Pour Martina Simeti, galeriste de formation, Milan symbolisait un retour à la terre promise. Elle y est née et y a vécu les vingt premières années de sa vie. Pour son compagnon, Abdourahman Waberi, originaire de Djibouti, écrivain et conférencier à Washington une partie de l’année, la cité lombarde représentait au contraire une étape parmi d’autres dans son mode de vie nomade. Et pour leur fille de 9 ans, Bérénice, c’était une nouvelle ville à découvrir.
L’art contemporain pour fil conducteur
Martina a grandi immergée dans le monde de l’art contemporain. Son père, Turi, peintre et sculpteur sicilien, a été l’un des protagonistes d’une période florissante, démarrée dans les années 60 avec la production d’œuvres abstraites, monochromes et géométriques, tandis que sa mère, Carla Ortelli, travaillait dans le théâtre d’avant-garde.
Ces années passées loin de Milan, que Martina a quittée après son baccalauréat, ont d’abord été pour elle l’occasion d’étudier l’histoire contemporaine à Bologne. Puis de beaucoup voyager : « Mes parents m’ont impliquée dans leur vie intellectuelle. Ils m’emmenaient partout, même pour assister à de très longues représentations théâtrales », se rappelle-t-elle.
Avant qu’elle n’intègre finalement l’Unesco, pour laquelle ses missions l’ont conduite quatre ans au Sénégal, puis quinze ans dans la capitale française. « À Milan, c’est la vingt-et-unième maison dans laquelle je vis », plaisante-t-elle ! Parmi ses nombreuses activités, il y a aussi la cocréation, à Rome, de la librairie Griot, spécialisée en littérature africaine et dans les questions de diaspora et de post-colonialisme.
Elle y a rencontré son compagnon, alors invité à présenter l’un de ses livres. « À Paris, j’occupais un deuxième étage, avec un horizon très limité devant mes fenêtres ! confie-t-elle. Mon souhait le plus cher, en m’installant à Milan, était d’avoir enfin une vue dégagée sur le ciel. Cet appartement des années 30, plein d’ouvertures, m’est apparu comme celui de mes rêves. » Peu après l’emménagement, Martina a déniché, tout près, l’adresse qui allait devenir le nouveau siège de sa galerie.
Un appartement pensé comme une galerie
Principalement intéressée par l’art contemporain, elle avait à cœur de soutenir de jeunes artistes qui interrogent les relations entre l’art et le réel. Pour optimiser les deux espaces – l’appartement et la galerie –, elle a demandé conseil à l’architecte Luciano Giorgi.

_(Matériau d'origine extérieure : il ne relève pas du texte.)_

Lemma foldl_params (q : gmap string (list string)) params k :
  default [] (foldl (fun q p => Add q (qp_Name p) (qp_Value p)) q params !! k) =
  default [] (q !! k) ++ params_for k params.
Proof.
  revert q. induction params as [|p params IH]; intros q; cbn [foldl]; [by rewrite app_nil_r|].
  rewrite IH. unfold params_for. cbn [List.filter]. unfold Add. case_bool_decide as Hk.
  - rewrite Hk, lookup_insert_eq. cbn. by rewrite <-app_assoc.
  - by rewrite lookup_insert_ne by done.
Qed.

Lemma foldl_params_nonempty (q : gmap string (list string)) params : map_Forall (fun _ vs => vs ≠ []) q →
  map_Forall (fun _ vs => vs ≠ []) (foldl (fun q p => Add q (qp_Name p) (qp_Value p)) q params).
Proof.
  intros Hq. apply (foldl_ind (map_Forall (fun _ vs => vs ≠ []))); [done|].
  intros q' p _ Hq'. unfold Add. apply map_Forall_insert_2; [by destruct (default _ _)|done].
Qed.

Lemma foldl_add_header_url headers r :
  rq_URL (foldl (fun r h => add_header (hd_Name h) (hd_Value h) r) r headers) = rq_URL r.
Proof. revert r. induction headers as [|h headers IH]; intros r; [done|]. cbn. by rewrite IH. Qed.

(** A tile's request goes to its URL with the parameters added to the
    query, each name's values after those the URL already had; all of them
    are recovered from the text of the query, whatever bytes they hold. *)
Theorem tile_query req r : tile_request req = Ok r → hr_QueryParams req ≠ [] →
  ∃ u query, Parse (hr_URL req) = Ok u ∧ rq_URL r = url_string (with_query query u) ∧
    ∀ k, default [] (ParseQuery query !! k) =
      default [] (ParseQuery (RawQuery u) !! k) ++ params_for k (hr_QueryParams req).
Proof.
  unfold tile_request, tile_url. intros Hr Hp. destruct (hr_QueryParams req) as [|p params] eqn:Hps; [done|].
  destruct (Parse (hr_URL req)) as [u|]; [|done]. cbn [mbind result_bind] in Hr.
  exists u, (Encode (foldl (fun q p => Add q (qp_Name p) (qp_Value p)) (ParseQuery (RawQuery u)) (p :: params))).
  split; [done|]. split.
  - unfold NewRequest, wrapping in Hr. case_all; done || (rewrite foldl_add_header_url; reflexivity).
  - intros k. rewrite ParseQuery_Encode; [apply foldl_params|].
    apply (foldl_params_nonempty _ (p :: params)), ParseQuery_nonempty.
Qed.
End tile.
(* ===== verification/Base64.v ===== *)
(** * Base64: [base64.RawURLEncoding]

    The URL alphabet without padding.  As in the Go package the decoder skips
    carriage returns and line feeds and ignores the unused bits of the last
    character. *)

From S2P Require Import Prelude GoStrings.

Definition b64_char (n : N) : ascii :=
  of_byte (if n <? 26 then 65 + n else if n <? 52 then 71 + n else if n <? 62 then n - 4
           else if n =? 62 then 45 else 95)%N.

Definition b64_value (c : ascii) : option N :=
  (if in_range 65 90 c then Some (byte c - 65)
   else if in_range 97 122 c then Some (byte c - 71)
   else if in_range 48 57 c then Some (byte c + 4)
   else if byte c =? 45 then Some 62
   else if byte c =? 95 then Some 63
   else None)%N.

(** Three bytes are four characters. *)
Fixpoint b64_encode (l : list ascii) : list ascii :=
  match l with
  | [] => []
  | [a] => [b64_char (byte a / 4); b64_char (byte a mod 4 * 16)]
  | [a; b] =>
    [b64_char (byte a / 4); b64_char (byte a mod 4 * 16 + byte b / 16); b64_char (byte b mod 16 * 4)]
  | a :: b :: c :: l =>
    b64_char (byte a / 4) :: b64_char (byte a mod 4 * 16 + byte b / 16) ::
    b64_char (byte b mod 16 * 4 + byte c / 64) :: b64_char (byte c mod 64) :: b64_encode l
  end%N.

Definition b64_byte1 (w x : N) : ascii := of_byte (w * 4 + x / 16)%N.
Definition b64_byte2 (x y : N) : ascii := of_byte (x mod 16 * 16 + y / 4)%N.
Definition b64_byte3 (y z : N) : ascii := of_byte (y mod 4 * 64 + z)%N.

Fixpoint b64_quanta (l : list N) : option (list ascii) :=
  match l with
  | [] => Some []
  | [_] => None
  | [w; x] => Some [b64_byte1 w x]
  | [w; x; y] => Some [b64_byte1 w x; b64_byte2 x y]
  | w :: x :: y :: z :: l =>
    rest ← b64_quanta l; Some (b64_byte1 w x :: b64_byte2 x y :: b64_byte3 y z :: rest)
  end.

Definition b64_decode (l : list ascii) : option (list ascii) :=
  mapM b64_value (List.filter (fun c => negb ((byte c =? 10) || (byte c =? 13))%N) l) ≫= b64_quanta.

Definition EncodeToString (l : list ascii) : string := str (b64_encode l).
Definition DecodeString (s : string) : result (list ascii) :=
  match b64_decode (bytes s) with Some l => Ok l | None => Err (new_error "illegal base64 data") end.

(** ** Round trip *)

(** Induction by quanta. *)
Lemma three_ind {A} (P : list A → Prop) :
  P [] → (∀ a, P [a]) → (∀ a b, P [a; b]) → (∀ a b c l, P l → P (a :: b :: c :: l)) → ∀ l, P l.
Proof.
  intros H0 H1 H2 H3 l. remember (length l) as n eqn:Hn. revert l Hn.
  induction (lt_wf n) as [n _ IH]; intros l ->. destruct l as [|a [|b [|c l]]]; auto.
  apply H3. apply (IH (length l)); cbn; lia || done.
Qed.

(** The character of a value is in the alphabet, and no line break. *)
Definition b64_good (n : N) : bool :=
  bool_decide (b64_value (b64_char n) = Some n) &&
  negb ((byte (b64_char n) =? 10) || (byte (b64_char n) =? 13))%N &&
  negb (bool_decide (b64_char n = "."%char)).

Lemma b64_char_good n : (n < 64)%N → b64_good n = true.
Proof.
  intros Hn. assert (forallb (fun k => b64_good (N.of_nat k)) (seq 0 64) = true) as Hall by (by vm_compute).
  rewrite forallb_forall in Hall. rewrite <-(N2Nat.id n). apply Hall, in_seq. lia.
Qed.

Lemma byte_lt (a : ascii) : (byte a < 256)%N.
Proof. apply N_ascii_bounded. Qed.

Lemma of_byte_byte a : of_byte (byte a) = a.
Proof. apply ascii_N_embedding. Qed.

(** The values the encoder writes characters for. *)
Fixpoint sextets (l : list ascii) : list N :=
  match l with
  | [] => []
  | [a] => [byte a / 4; byte a mod 4 * 16]
  | [a; b] => [byte a / 4; byte a mod 4 * 16 + byte b / 16; byte b mod 16 * 4]
  | a :: b :: c :: l =>
    byte a / 4 :: (byte a mod 4 * 16 + byte b / 16) ::
    (byte b mod 16 * 4 + byte c / 64) :: byte c mod 64 :: sextets l
  end%N.

Lemma b64_encode_sextets l : b64_encode l = b64_char <$> sextets l.
Proof.
  induction l as [|a|a b|a b c l IH] using three_ind; try done. cbn [b64_encode sextets].
  by rewrite IH.
Qed.

Ltac byte_bounds :=
  repeat match goal with
  | |- context [byte ?a] => lazymatch goal with
    | _ : (byte a < 256)%N |- _ => fail
    | _ => pose proof (byte_lt a)
    end
  end.

Lemma sextets_range l : Forall (fun n => (n < 64)%N) (sextets l).
Proof.
  induction l as [|a|a b|a b c l IH] using three_ind; cbn [sextets]; repeat apply Forall_cons_2; try done;
    byte_bounds; try (apply N.Div0.div_lt_upper_bound; lia); zify; Z.to_euclidean_division_equations; lia.
Qed.

Lemma b64_quanta_sextets l : b64_quanta (sextets l) = Some l.
Proof.
  assert (∀ a n, n = byte a → of_byte n = a) as Hb by (intros a n ->; apply of_byte_byte).
  induction l as [|a|a b|a b c l IH] using three_ind; cbn [sextets b64_quanta]; try done;
    rewrite ?IH; cbn [mbind option_bind]; unfold b64_byte1, b64_byte2, b64_byte3;
    byte_bounds; repeat (f_equal; try (apply Hb)); zify; Z.to_euclidean_division_equations; lia.
Qed.

Lemma filter_all {A} (P : A → bool) l : Forall (fun x => P x = true) l → List.filter P l = l.
Proof. induction 1 as [|x l Hx _ IH]; [done|]. cbn. by rewrite Hx, IH. Qed.

(** Decoding what was encoded gives it back. *)
Lemma b64_decode_encode l : b64_decode (b64_encode l) = Some l.
Proof.
  unfold b64_decode. rewrite b64_encode_sextets.
  assert (Forall (fun n => b64_good n = true) (sextets l)) as Hg.
  { eapply Forall_impl; [apply sextets_range|]. intros n. apply b64_char_good. }
  rewrite filter_all.
  - assert (mapM b64_value (b64_char <$> sextets l) = Some (sextets l)) as ->.
    { clear -Hg. induction Hg as [|n k Hn _ IH]; [done|]. cbn. unfold b64_good in Hn. bool_to_prop.
      match goal with H : b64_value _ = _ |- _ => rewrite H end. cbn. by rewrite IH. }
    apply b64_quanta_sextets.
  - apply Forall_fmap. eapply Forall_impl; [exact Hg|]. intros n Hn. unfold b64_good in Hn.
    apply andb_true_iff in Hn as [Hn _]. by apply andb_true_iff in Hn as [_ Hn].
Qed.

Lemma DecodeString_EncodeToString l : DecodeString (EncodeToString l) = Ok l.
Proof. unfold DecodeString, EncodeToString. by rewrite bytes_str, b64_decode_encode. Qed.

(** The text has no dot. *)
Lemma EncodeToString_no_dot l : "."%char ∉ bytes (EncodeToString l).
Proof.
  unfold EncodeToString. rewrite bytes_str, b64_encode_sextets. intros (n & E & Hn)%list_elem_of_fmap.
  pose proof (sextets_range l) as Hr. rewrite Forall_forall in Hr. specialize (Hr n Hn).
  apply b64_char_good in Hr. unfold b64_good in Hr. bool_to_prop. congruence.
Qed.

« Dans l’appartement, il n’y avait pas grand-chose à changer, explique celui-ci, à part la cuisine, qui a été complètement refaite. Ailleurs, les murs sont restés intacts, avec pour seule modification les couleurs et les motifs, associés à un ensemble de meubles composé de quelques éléments soigneusement sélectionnés. L’approche délicate du projet et l’intention de ne pas trop en faire ont donné naissance à un lieu de vie où l’espace est étroitement lié aux objets et aux êtres chers, en conservant tout ce qui pouvait l’être. »
La complicité entre l’architecte et la galeriste s’est nourrie de leurs affinités communes pour l’art. Une entente qui se matérialise dans le choix des couleurs. Celles-ci ne sont pas seulement décoratives, elles soulignent l’architecture et mettent en valeur les œuvres. Les teintes sable adoucissent la chambre à coucher et se prolongent dans une partie du couloir.
Dans la chambre de Bérénice, le bleu en fait de même de son côté. « Dans toute la maison, précise Luciano Giorgi, les couleurs donnent de la vie. Le fond gris neutre accueille les références africaines : le bleu des cieux, la terre crue de l’architecture typiquement malienne. Dans la salle de bains, le vert et le rose soulignent les nuances originelles des carreaux de majolique. » Dans les chambres, un espace est réservé aux artistes contemporains de la galerie, à côté de ceux de la collection personnelle de Martina et de ceux hérités de sa famille.
Avant que son lieu d’exposition ne soit sur les rails, elle avait assuré un premier accrochage collectif chez elle, en pleine pandémie, sur rendez-vous. En 2021, Turi Simeti est décédé des suites du Covid-19. Martina a créé une fondation qui lui est consacrée, rassemblant ainsi les impressionnantes archives laissées par son père. Un défi de taille qui ne pouvait se réaliser qu’à Milan et qui la pousse à rester plus longtemps dans la ville où tout a commencé.